About this exercise
Which lines of the listing below contain the word "globalMountPath"? Return them.

Material for the task
- - - -
Definition cleanUpIAMReferenceForKey (key refPath : string) : node () :=
  locked_on key (ErrText ("could not acquire lock for key " +:+ key +:+ "; operation in progress")) (
    removed ← attempt (sys (Remove refPath));
    match
      match removed with
      | Ok _ => None
      | Err err => if is_not_exist err then None else Some err
      end
    with
    | Some err => fail (ErrWrap ("failed to remove pod reference " +:+ quote refPath +:+ ": " +:+ error_text err) err)
    | None =>
        r ← attempt (sys (Remove (refsDir key)));
        match r with
        | Err err =>
            if is_not_exist err then mret ()
            else
              match err with
              | ErrPath _ _ ENOTEMPTY => mret ()
              | _ => fail (ErrWrap ("unexpected error checking refs directory " +:+ quote (refsDir key) +:+ ": " +:+ error_text err) err)
              end
        | Ok _ =>
            unm ← attempt (unmountPath (globalMountPath key));
            match unm with
            | Err err => fail (ErrWrap ("failed to unmount global path " +:+ quote (globalMountPath key) +:+ ": " +:+ error_text err) err)
            | Ok _ =>
                rm ← attempt (sys (RemoveAll (keyDir key)));
                match rm with
                | Err err => fail (ErrText ("failed to clean up global directories for key " +:+ key +:+ ": " +:+ error_text err))
                | Ok _ => mret ()
                end
            end
        end
    end).

(** The loop over the references of a pod: the errors of the keys, in order. *)
Fixpoint clean_up_refs (matches : list string) : node (list goerr) :=
  match matches with
  | [] => mret []
  | refPath :: rest =>
      match find_submatch iamKeyExtractRegex refPath with
      | None => clean_up_refs rest
      | Some match_ =>
          r ← attempt (cleanUpIAMReferenceForKey (group 1 match_) refPath);
          errs ← clean_up_refs rest;
          mret (match r with Ok _ => errs | Err err => err :: errs end)
      end
  end.

(** [errors.Join] *)
Definition join_errors (errs : list goerr) : goerr := ErrText (join newline (error_text <$> errs)).

Definition cleanUpIAMReference (targetPath : string) : node () :=
  match getPodUIDFromTargetPath targetPath with
  | Err _ => mret ()
  | Ok podUID =>
      found ← attempt (sys (Glob (Join [GlobalMountRoot; "*"; "refs"; podUID])));
      match found with
      | Err err => fail (ErrWrap ("failed to glob pod references: " +:+ error_text err) err)
      | Ok matches =>
          errs ← clean_up_refs matches;
          if decide (0 < length errs)%nat then fail (join_errors errs) else mret ()
      end
  end.

Definition NodeUnpublishVolume (targetPath : string) : node () :=
  if decide (slen targetPath = 0) then
    status InvalidArgument "NodeUnpublishVolume target path must be provided" else
  locked_on targetPath (aborted targetPath) (
    _ ← unmountPath targetPath;
    r ← attempt (cleanUpIAMReference targetPath);
    match r with
    | Ok _ => mret ()
    | Err err => status Internal ("failed to clean up IAM reference directories: " +:+ error_text err)
    end).

(** *** Statistics *)

Definition getFSStat (path : string) : node FSStat :=
  r ← attempt (host (Statfs path));
  match r with
  | Err err => fail (ErrWrap ("failed to get fs info on path " +:+ path +:+ ": " +:+ error_text err) err)
  | Ok statfs => mret (fs_stat statfs)
  end.

Definition NodeGetVolumeStats (volumeID volumePath : string) : node FSStat :=
  if decide (slen volumeID = 0) then status InvalidArgument "NodeGetVolumeStats volume ID was empty" else
  if decide (slen volumePath = 0) then status InvalidArgument "NodeGetVolumeStats volume path was empty" else
  r ← attempt (sys (Lstat volumePath));
  match r with
  | Err err =>
      if is_not_exist err then status NotFound ("path " +:+ volumePath +:+ " does not exist")
      else status Internal ("unknown error when stat on " +:+ volumePath +:+ ": " +:+ error_text err)
  | Ok _ =>
      st ← attempt (getFSStat volumePath);
      match st with
      | Err err => status Internal ("failed to get fs info on path " +:+ volumePath +:+ ": " +:+ error_text err)
      | Ok st => mret st
      end
  end.
End node.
- - - -
Response below
            unm ← attempt (unmountPath (globalMountPath key));
            | Err err => fail (ErrWrap ("failed to unmount global path " +:+ quote (globalMountPath key) +:+ ": " +:+ error_text err) err)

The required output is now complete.